*Exercise aim:* Scan the lines below for the string "right" and report how many lines contain it, giving only the number.

(Stored items from a collection)
Lemma child_map (f : RunRecord → RunRecord) l p c :
  (∀ r, run_id (f r) = run_id r) → (∀ r, run_parent (f r) = run_parent r) →
  child (map f l) p c ↔ child l p c.
Proof.
  intros Hid Hpar. unfold child. setoid_rewrite list_elem_of_fmap. split.
  - intros (r & (r' & -> & Hr') & <- & Hp). exists r'. by rewrite Hid, <-Hpar.
  - intros (r & Hr & <- & Hp). exists (f r). rewrite Hid, Hpar. split_and!; [by exists r|done..].
Qed.

Lemma rtc_child_map (f : RunRecord → RunRecord) l p c :
  (∀ r, run_id (f r) = run_id r) → (∀ r, run_parent (f r) = run_parent r) →
  rtc (child (map f l)) p c ↔ rtc (child l) p c.
Proof.
  intros Hid Hpar. split; intros Hr; induction Hr as [|x y z Hxy _ IH]; [done| |done|].
  - eapply rtc_l; [by apply (child_map f)|done].
  - eapply rtc_l; [by apply (child_map f)|done].
Qed.

Lemma tc_child_map (f : RunRecord → RunRecord) l p c :
  (∀ r, run_id (f r) = run_id r) → (∀ r, run_parent (f r) = run_parent r) →
  tc (child (map f l)) p c ↔ tc (child l) p c.
Proof.
  intros Hid Hpar. split; intros Hr; induction Hr as [x y Hxy|x y z Hxy _ IH].
  - by apply tc_once, (child_map f).
  - eapply tc_l; [by apply (child_map f)|done].
  - by apply tc_once, (child_map f).
  - eapply tc_l; [by apply (child_map f)|done].
Qed.

(** What a cancellation does to a run and to a step. *)
Definition run_cancelled (rid : string) (at_ : Z) (l : list RunRecord) (r : RunRecord) : RunRecord :=
  if (bool_decide (run_id r ∈ cancelled_runs rid l)) && run_active r then run_to RunCancelled at_ r else r.

Definition step_cancelled (rid : string) (at_ : Z) (l : list RunRecord) (s : RunStepRecord) : RunStepRecord :=
  if (bool_decide (st_run_id s ∈ cancelled_runs rid l)) && step_open s
  then closed StepFailed (Some "error:cancelled") at_ s else s.

Lemma cancelled_runs_map f rid l x :
  (∀ r, run_id (f r) = run_id r) → (∀ r, run_parent (f r) = run_parent r) →
  x ∈ cancelled_runs rid (map f l) ↔ x ∈ cancelled_runs rid l.
Proof. intros Hid Hpar. rewrite !elem_of_cancelled. by apply rtc_child_map. Qed.

Lemma cancel_two_updates rid at_ l r :
  r ∈ l →
  let l1 := map (λ r, if is_run rid r && run_active r then run_to RunCancelled at_ r else r) l in
  let r1 := if is_run rid r && run_active r then run_to RunCancelled at_ r else r in
  (if bool_decide (run_id r1 ∈ descendants rid l1) && run_active r1 then run_to RunCancelled at_ r1 else r1) =
  run_cancelled rid at_ l r.
Proof.
  intros Hr l1 r1. unfold run_cancelled.
  assert (∀ x, x ∈ descendants rid l1 ↔ tc (child l) rid x) as Hd.
  { intros x. rewrite elem_of_descendants. subst l1.
    apply tc_child_map; intros r'; cbv beta; by destruct (is_run rid r' && run_active r'). }
  destruct (run_active r) eqn:Ha.
  - destruct (is_run rid r) eqn:Hi.
    + apply is_run_true in Hi. rewrite (bool_decide_true (run_id r ∈ cancelled_runs rid l)) by (by rewrite elem_of_cancelled, Hi).
      subst r1. cbn. by rewrite andb_false_r.
    + subst r1. cbn [andb]. rewrite Ha, !andb_true_r.
      rewrite (bool_decide_ext _ (run_id r ∈ cancelled_runs rid l)); [done|].
      rewrite Hd, elem_of_cancelled, rtc_tc. split; [by right|]. intros [Heq|?]; [|done].
      assert (is_run rid r = true) by (by apply is_run_true). congruence.
  - subst r1. by rewrite !andb_false_r, Ha, andb_false_r.
Qed.

(** The rows after a cancellation that found the run. *)
Lemma cancel_cases rid at_ d b d' :
  run_wf d → cancel_run_tx rid at_ d = Ok (b, d') →
  (state_runs d' = state_runs d ∧ steps_of d' = steps_of d) ∨
  (∃ prior, find_run rid d = Some prior ∧ (run_active prior = true ∨ run_status prior = RunCancelled) ∧
   state_runs d' = map (run_cancelled rid at_ (state_runs d)) (state_runs d) ∧
   steps_of d' = map (step_cancelled rid at_ (state_runs d)) (steps_of d) ∧
   steps_ok (steps_of d') ∧ Forall (λ r, run_check r = true) (state_runs d')).
Proof.
  intros Hwf. unfold cancel_run_tx. rewrite tx_get_bind.
  destruct (find_run rid d) as [prior|] eqn:Hprior; [|intros [= _ <-]; by left].
  intros Htx. apply tx_bind_ok in Htx as (n & d1 & Hu & Htx).
  pose proof Hu as (Hn & -> & _)%update_runs_ok.
  destruct ((n =? 0) && _) eqn:Hg.
  { unfold tx_ret in Htx. simplify_eq. left. split; [|done]. cbn. apply map_id_elem. intros r Hr.
    destruct (is_run rid r && run_active r) eqn:Hp; [|done].
    apply andb_true_iff in Hg as [Hn0%Z.eqb_eq _].
    exfalso. apply (proj2 (count_where_pos (λ r, is_run rid r && run_active r) (state_runs d))); [by exists r|done]. }
  right. rewrite tx_get_bind in Htx. apply tx_bind_ok in Htx as (n2 & d2 & Hu2 & Htx).
  apply update_runs_ok in Hu2 as (_ & -> & Hck). rewrite tx_get_bind in Htx.
  apply tx_bind_ok in Htx as (n3 & d3 & Hu3 & Htx). apply update_steps_ok in Hu3 as (_ & -> & Hok).
  unfold tx_ret in Htx. simplify_eq. cbn [state_runs set_runs] in *.
  assert (update_where (λ r, bool_decide (run_id r ∈ descendants rid
      (update_where (λ r, is_run rid r && run_active r) (run_to RunCancelled at_) (state_runs d))) && run_active r)
      (run_to RunCancelled at_) (update_where (λ r, is_run rid r && run_active r) (run_to RunCancelled at_) (state_runs d))
    = map (run_cancelled rid at_ (state_runs d)) (state_runs d)) as Hruns.
  { unfold update_where. rewrite map_map. apply map_ext_in. intros r Hr%list_elem_of_In.
    exact (cancel_two_updates rid at_ (state_runs d) r Hr). }
  exists prior. split; [done|]. split.
  { destruct (run_active prior) eqn:Hap; [by left|right]. apply andb_false_iff in Hg as [Hg|Hg].
    - apply Z.eqb_neq in Hg. exfalso.
      destruct (proj1 (count_where_pos (λ r, is_run rid r && run_active r) (state_runs d)) Hg) as (r & Hr & Hp).
      apply andb_true_iff in Hp as [Hid%is_run_true Ha]. apply (find_run_wf _ _ _ Hwf) in Hprior as [Hp1 Hp2].
      assert (r = prior) as ->; [|congruence]. eapply same_run; [done..|congruence].
    - by apply negb_false_iff, bool_decide_eq_true in Hg. }
  split_and!; [exact Hruns| |done|done]. cbn. unfold update_where at 1. apply map_ext. intros s.
  unfold step_cancelled. rewrite Hruns. rewrite (bool_decide_ext _ (st_run_id s ∈ cancelled_runs rid (state_runs d))); [done|].
  apply cancelled_runs_map; intros r; unfold run_cancelled;
    by destruct (bool_decide (run_id r ∈ cancelled_runs rid (state_runs d)) && run_active r).
Qed.

Lemma cancel_wf rid at_ d b d' : run_wf d → cancel_run_tx rid at_ d = Ok (b, d') → run_wf d'.
Proof.
  intros Hwf Htx. destruct (cancel_cases _ _ _ _ _ Hwf Htx) as [[Hr Hs]|(prior & Hp & _ & Hr & Hs & Hok & Hc)];
    [by eapply wf_same|].
  apply (wf_map d d' (run_cancelled rid at_ (state_runs d)) (step_cancelled rid at_ (state_runs d)));
    [done|exact Hr|exact Hs| | |done|done|].
  - intros r. unfold run_cancelled. by case_match.
  - intros s. unfold step_cancelled. by case_match.
  - intros s r Hs' Hr' Hid Hok'. unfold run_cancelled, step_cancelled. rewrite Hid.
    destruct (bool_decide (st_run_id s ∈ cancelled_runs rid (state_runs d))); cbn [andb]; [|done].
    unfold step_run_ok in *. unfold step_open.
    destruct (st_status s) eqn:Hst, (run_active r) eqn:Ha; cbn; rewrite ?Hst; naive_solver.
Qed.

*Your response:* 3